Because of this sensitivity, downscaled extremes (defined as lying below the 5th percentile and/or above the 95th percentile of the distribution) that fall outside a realistic range for each station are corrected separately, by calculating the bias in percent difference between the downscaled value and the minimum or maximum observed value for that location. To avoid large biases that can be caused by small differences between low values, temperature is first converted to Kelvin and an arbitrary large number (here, 250) is added to daily precipitation values. For temperature, scaling is done by dividing the downscaled value by 1 + the bias when values fall more than 3% below or above the lowest or highest observed values (in Kelvin), respectively, or more than 2% above the highest observed precipitation value (with 250 added). For precipitation, the downscaling model in some cases predicts values below zero. These are reset to zero.
2.6. Variable-specific refinements
Although the downscaling model is purposely designed to be applicable to any variable with a relatively symmetric distribution, predictors must be preselected for each variable and there are some differences in the initial processing of each predictor that can improve the performance of the model in downscaling.
Selection of predictors for temperature and precipitation downscaling has been the subject of several comparative studies (Huth, 1999; Wilby and Wigley, 2000; Widmann et al., 2003; Jeong et al., 2012). ARRM has been designed to allow for user-selected predictors, if desired. For the purposes of model evaluation and comparison, predictors were chosen to be the same variables as the predictands: 2 m maximum and minimum temperature and 24 h cumulative precipitation. These are the most frequently archived daily output from both CMIP3 and CMIP5 AOGCMs; furthermore, comparison with upper-air predictors for the stations in this study showed no consistent improvement that would affect the performance of the downscaling model. For models that archive convective, total, and/or large-scale precipitation, the downscaling model calculates the RMSE for the historical training period between the observations and separate downscaled values using each of the three predictors. The predictor variable and corresponding regression model for the training period with the lowest RMSE for a particular month is used to downscale future precipitation for that month and station. This refinement significantly improved the method's ability to simulate precipitation over regions that tend to experience more convective-type precipitation, including the subtropics and mid-latitude summer.
Smoothing AOGCM output has been previously recommended (e.g. Raisanen and Ylhaisi, 2011), and it has been suggested that the smoothing that results from averaging may be one of the reasons why ensemble AOGCM projections typically outperform any individual model simulation (Knutti et al., 2010). Here, temperature fields are smoothed using Empirical Orthogonal Function (EOF) analysis, retaining only the EOFs accounting for 97% of the original variance. Root-mean-square errors (RMSEs) identified 97% as a generally appropriate threshold, with both higher and lower thresholds resulting in higher errors. This step improved model performance, especially for inland stations with higher variance.

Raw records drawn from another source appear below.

Lemma built_truth pNew fls fl o t U : built d i0 pNew0 pNew U fls fl -> pNodes pNew !! i0 = Some o -> built d i0 pNew0 (set_obj pNew i0 (with_truth o t)) U fls fl.
Proof.
  intros B Eo. apply (built_frame _ _ _ pNew); [done|apply B| |unfold set_obj; cbn; by rewrite length_insert|intros j _ Hj; by apply list_lookup_insert_ne].
  intros j oj Ej. cbn [dnVars set_obj]. unfold set_obj in Ej. cbn in Ej. destruct (decide (j = i0)) as [->|Hj].
  - rewrite list_lookup_insert_eq in Ej by apply B. injection Ej as <-. by apply (bu_ids _ _ _ _ _ _ _ B i0 o).
  - rewrite list_lookup_insert_ne in Ej by done. by apply (bu_ids _ _ _ _ _ _ _ B).
Qed.

Definition prime_at (o : Kit_DsdObj_t) (F : nat -> bool) (k : nat) (pN : Kit_DsdNtk_t) (fl : list nat) : Prop := built d i0 pNew0 pN (upto k) (take k ls) fl /\ length fl = k /\
  exists t, phased fl F t /\ pNodes pN !! i0 = Some (with_truth (with_fans o (nFans o) (map lit_regular fl ++ repeat 0 (length ls - k))) t).

Lemma fan_step o F k pN fl : nFans o = length ls -> depends_below (length ls) F -> k < length ls -> prime_at o F k pN fl ->
  exists pN' l', dsd_prime_fan rec i0 k (nth k ls 0) pN = Some pN' /\ prime_at o F (Datatypes.S k) pN' (fl ++ [l']).
Proof.
  intros En HF Hk (B & Efl & t & Ht & E). destruct (child_works k pN fl Hk B) as (_ & l' & pN1 & Er & B1 & E1). rewrite E in E1.
  assert (length (map lit_regular fl) = k) as Efm by (by rewrite length_map).
  destruct (built_write pN1 k _ _ l' _ _ B1 E1) as (pN2 & E2 & B2 & E2'); [cbn; rewrite length_app, repeat_length; lia|].
  cbn [pFans nFans with_fans with_truth] in E2'. rewrite (fill_insert (map lit_regular fl)) in E2' by done.
  unfold dsd_prime_fan. rewrite Er. cbn [mbind option_bind]. rewrite E2. cbn [mbind option_bind]. pose proof (phased_step fl F t l' HF ltac:(lia) Ht) as Hst.
  assert (length (fl ++ [l']) = Datatypes.S k) as Efl' by (rewrite length_app; cbn; lia).
  destruct (lit_compl l') eqn:El.
  - destruct (built_write pN2 k _ _ (lit_regular l') _ _ B2 E2') as (pN3 & E3 & B3 & E3'); [cbn; rewrite !length_app, repeat_length; cbn; lia|]. rewrite E3. cbn [mbind option_bind]. rewrite E3'. cbn [mbind option_bind].
    eexists _, l'. split; [done|]. split; [by apply built_truth|]. split; [done|]. eexists. split; [exact Hst|].
    unfold set_obj. cbn [pNodes]. rewrite list_lookup_insert_eq by apply B3. cbn [pFans nFans with_fans with_truth pTruth]. rewrite En, Efl. rewrite <- app_assoc, insert_app_r_alt, Efm, Nat.sub_diag by lia. cbn [Datatypes.app insert list_insert].
    by rewrite map_app, <- app_assoc.
  - exists pN2, l'. split; [done|]. split; [done|]. split; [done|]. exists t. split; [done|]. rewrite E2', map_app. cbn [map].
    assert (lit_regular l' = l') as -> by (unfold lit_regular; rewrite <- El; apply lit_eta). done.
Qed.

Lemma prime_loop o F pN1 q : nFans o = length ls -> depends_below (length ls) F -> (forall k, k < length ls -> fan q k = nth k ls 0) -> prime_at o F 0 pN1 [] ->
  exists pN2 fl, for_up (length ls) (fun i s => pNew ← s; dsd_prime_fan rec i0 i (fan q i) pNew) (Some pN1) = Some pN2 /\ prime_at o F (length ls) pN2 fl.
Proof.
  intros En HF Hq H0. destruct (for_up_ind (fun k s => exists pN2 fl, s = Some pN2 /\ prime_at o F k pN2 fl) (length ls)
    (fun i s => pNew ← s; dsd_prime_fan rec i0 i (fan q i) pNew) (Some pN1)) as (pN2 & fl & -> & H); [by exists pN1, []| |by exists pN2, fl].
  intros k s Hk (pN2 & fl & -> & H). cbn [mbind option_bind]. rewrite Hq by done. destruct (fan_step o F k pN2 fl En HF Hk H) as (pN' & l' & E & H'). by exists pN', (fl ++ [l']).
Qed.
End children.

(** * Prime nodes *)

Section node.
Context (Hn16 : nV <= 16) (rec : dsd_copy_call) (d : nat) (W : copies rec d) (S : nat -> Prop) (i : nat) (o : Kit_DsdObj_t) (c : bool) (pNew : Kit_DsdNtk_t).
Local Notation l := (lit (nV + i) c).
Local Notation i0 := (length (pNodes pNew)).
Context (HT : tree_of inner nodes nV S l) (Eo : nodes !! i = Some o) (Hdef : defined (Datatypes.S d) l) (Hids : ids_ok pNew) (Hvars : dnVars pNew = nV) (Hroom : room i0 S)
  (HOld : forall k, k < nFans o -> Old (fan o k)).

Definition copied_to (r : option (nat * Kit_DsdNtk_t)) : Prop := exists l' pNew', r = Some (l', pNew') /\ copied pNew S (lv (Datatypes.S d) l) l pNew' l'.

Lemma finish_set pN2 U ls fl r c' e : built d i0 pNew pN2 U ls fl -> 2 <= length fl -> (forall y, U y -> S y) ->
  dId r = nV + i0 -> good_node r -> Q r -> nFans r = length fl -> (forall k, k < length fl -> fan r k = lit_notcond (nth k fl 0) (e k)) ->
  K (pNodes (set_obj pN2 i0 r)) (fun i => i0 <= i) l (lit (nV + i0) c') ->
  (forall a, node_value r (fun k => xorb (lv d (nth k ls 0) a) (e k)) = Some (xorb (lv (Datatypes.S d) l a) c')) -> copied_to (Some (lit (dId r) c', set_obj pN2 i0 r)).
Proof.
  intros B H2 HU Hid Hg Hin Hnf Hfan HK Hval. rewrite Hid. eexists _, _. split; [done|]. by apply (built_finish d i0 pNew pN2 U S ls fl l c' r e).
Qed.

Compared to temperature, precipitation tends to display a greater amount of smaller scale variability. This is likely one of the reasons why EOF filtering was found to degrade rather than assist precipitation downscaling. Precipitation is also a combination of a binary (wet/dry) and a continuous non-Gaussian distribution that must be transformed into a more symmetrical distribution before it can be ranked by quantile. Dettinger et al. (2004) used the square root of daily precipitation as a predictor, but we found that taking the natural logarithm of precipitation achieves a more symmetric distribution. To address the binary nature of the data, dry days must be omitted from the regression. However, simulated and observed time series of precipitation rarely contain the same amount of precipitable days. To correct for any differences in number of rainy days between observations and the simulated time series, the two time series are ordered by rank, extracting the top number of values in each vector corresponding to the number of rainy days in the shorter non-zero time series (usually observations, because AOGCMs tend to ‘drizzle’ or simulate many more low-precipitation days than observed; e.g. Chen et al., 1996; Sun et al., 2006; Perkins et al., 2007). Drizzle is also addressed by setting downscaled precipitation amounts less than trace (typically defined as 0.005 inches or 0.127 mm) to zero.

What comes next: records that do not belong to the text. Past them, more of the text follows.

(** Expansion of a tree. *)
Lemma expand_works_on_trees p P S v : dnVars p <= 16 -> (forall a, den (pNodes p) (dnVars p) a P (dnVars p + 1) (Root p) (v a)) -> dsd_tree inner p S ->
  exists q, Kit_DsdExpand p = Some q /\ converted inner p q S v /\ normal_below (dnVars p) (pNodes q) (fun _ => True) (Root q).
Proof.
  intros H16 Hden [H|H].
  - destruct (convert_simple inner p P S v (fun pNew l => Kit_DsdExpandNode_rec (dnVars p + 2) pNew p l) H16 Hden H) as (q & E & Hq & Hs). exists q. split; [done|]. split; [done|]. apply (normal_simple q S); [apply Hq|done].
  - destruct (convert_tree inner p P S v (fun pNew l => Kit_DsdExpandNode_rec (dnVars p + 2) pNew p l) H16 Hden (known p) (fun _ => True)) as (q & E & Hq & [Hn _]); [by apply expand_rec_works; [|lia]|done| |apply known_stable|done|by exists q].
    intros new l' [_ [[L _]|(i & o & i' & o' & _ & _ & Ei' & _)]] Hl; lia.
Qed.

(** C3. Decomposition followed by expansion ends, passes its assertions and stays within its arrays, for every table of at most sixteen
    variables.  The network is a tree with the function of the table, at most one node for every variable, and is in normal form:
    no and-node has a fanin that is an and-node without complement, no xor-node has one that is a xor-node, and complemented fanins
    are only those of and-nodes, the data input 0 of multiplexers, and multiplexers below xor-nodes.  Up to twelve variables the
    truth table of the network is the given one. *)
Theorem dsd_expand_correct t nVars : nVars <= 16 -> proper nVars t -> exists pNtk, Kit_DsdDecomposeExpand t nVars = Some pNtk /\ dnVars pNtk = nVars /\ ids_ok pNtk /\
  length (pNodes pNtk) <= Nat.max 1 nVars /\ (forall m, dsd_eval (nVars + 1) (pNodes pNtk) nVars (Nat.testbit m) (Root pNtk) = Some (tfun nVars t m)) /\
  dsd_tree inner pNtk (fun y => Z.testbit (Kit_TruthSupport t nVars) (Z.of_nat y) = true) /\ normal_below nVars (pNodes pNtk) (fun _ => True) (Root pNtk) /\
  (nVars <= 12 -> forall mem pTruthRes tUnique, (0 < tUnique)%Z -> Z.even tUnique = true -> Kit_TruthWordNum nVars <= length pTruthRes ->
    exists r, Kit_DsdTruth mem pNtk pTruthRes tUnique = Some r /\ forall m, m < nmint nVars -> tbit r m = tbit t m).
Proof.
  intros Hn Ht. destruct (decompose_den t nVars 0 Hn Ht (or_introl eq_refl)) as (p & E & Hv & _ & _ & Hd & Htree). unfold Kit_DsdDecomposeExpand. rewrite E. cbn [mbind option_bind]. subst nVars.
  destruct (expand_works_on_trees p (fun _ => True) _ _ Hn Hd (tree_inner _ _ (Htree eq_refl))) as (q & -> & [X1 X2 X3 X4 X5] & X6).
  assert (forall m, app (dnVars p) (tfun (dnVars p) t) (Nat.testbit m) = tfun (dnVars p) t m) as Happ by (intros m; apply (proj2 Ht); intros i Hi; by apply mint_bit).
  exists q. do 4 (split; [done|]). split; [intros m; by rewrite (den_eval _ _ _ _ _ _ _ (X4 (Nat.testbit m))), Happ|]. do 2 (split; [done|]).
  intros H12 mem pTruthRes tUnique Hu He Hr. rewrite <- X1 in *. destruct (dsd_truth_spec mem q (fun _ => True) _ (tfun (dnVars q) t) pTruthRes tUnique H12 X5 ltac:(lia) Hu He Hr) as (r & Er & _ & Hsh).
  - intros m. eapply den_val; [apply X4|apply Happ].
  - exists r. split; [done|]. intros m Hm. by rewrite Hsh, tfun_small.
Qed.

The fact that the downscaling process can only be applied to precipitable days raises concerns regarding model performance in extremely dry regions. Given the typical variance of precipitation, to have a confidence level of 95% there must be at least 57 samples in the dataset (i.e. at least 57 wet days in each of the 12 monthly time series that span the entire training period). This value was determined by applying a simple sample size calculation for linear and logistic regression following Hsieh et al. (1998). During the dry season in arid regions the sample size can be insufficient, even for 50 years of data including half a month on either side. If the sample is insufficient, the model automatically expands it by including an extra week's data on either side of that month (thus containing 3 weeks each of the prior and subsequent months), repeating the process up to a maximum of eight times until a sample size of at least 57 is reached. If 16 weeks have been added and the sample is still less than 57 but greater than 20, a linear regression is used. If less than 20 (which, for a training period of 50 years, would mean less than 1 day in 2 years with measurable precipitation), all downscaled values are set to zero for that month. This procedure has been tested and produces reasonable downscaling of historical precipitation in regions that are arid or semiarid.
The ARRM model was constructed in three distinct phases to quantify the contribution of specific elements to model performance. All phases build monthly models that incorporate 2 weeks' data on either side of the target month to double the sample size, and all versions prefilter the temperature and precipitation predictors as described above before ranking by value. The difference between the versions is the function used to fit the quantile–quantile relationship between observations and historical simulations. The first version applies a least mean squares linear fit (using the function lm in R), similar to that used in the SAR approach of Dettinger et al. (2004). The second version applies the piecewise regression function described above. The third version also uses piecewise regression, but incorporates removal of negative or flat slopes and bias correction near the tails. Removal of negative slopes is not expected to yield significant improvements in model performance, and in some cases it may even degrade initial performance; however, it is necessary to reduce the risk of unrealistic statistical relationships between modelled and observed values. The purpose of the comparison is not primarily to demonstrate the superiority of the final model, but rather to ensure that model performance is not overly degraded by this step.
The three different versions will be referred to as linear, simple piecewise, and full piecewise downscaling models, respectively. The ability of these three versions to downscale daily temperature and precipitation for 20 long-term stations in North America was evaluated using the data and model simulations described next.
3. Data and simulations
Downscaling was conducted and tested using observed daily minimum and maximum temperature and 24-h cumulative precipitation amounts for 20 long-term North American weather stations for the period 1960–2009. Seventeen of the stations are distributed across diverse climatic regions in the continental United States including coastal, central, and mountainous regions; two stations are located in Canada; and one in Mexico (Figure 4). Records were obtained from the GHCN (Peterson and Vose, 1997).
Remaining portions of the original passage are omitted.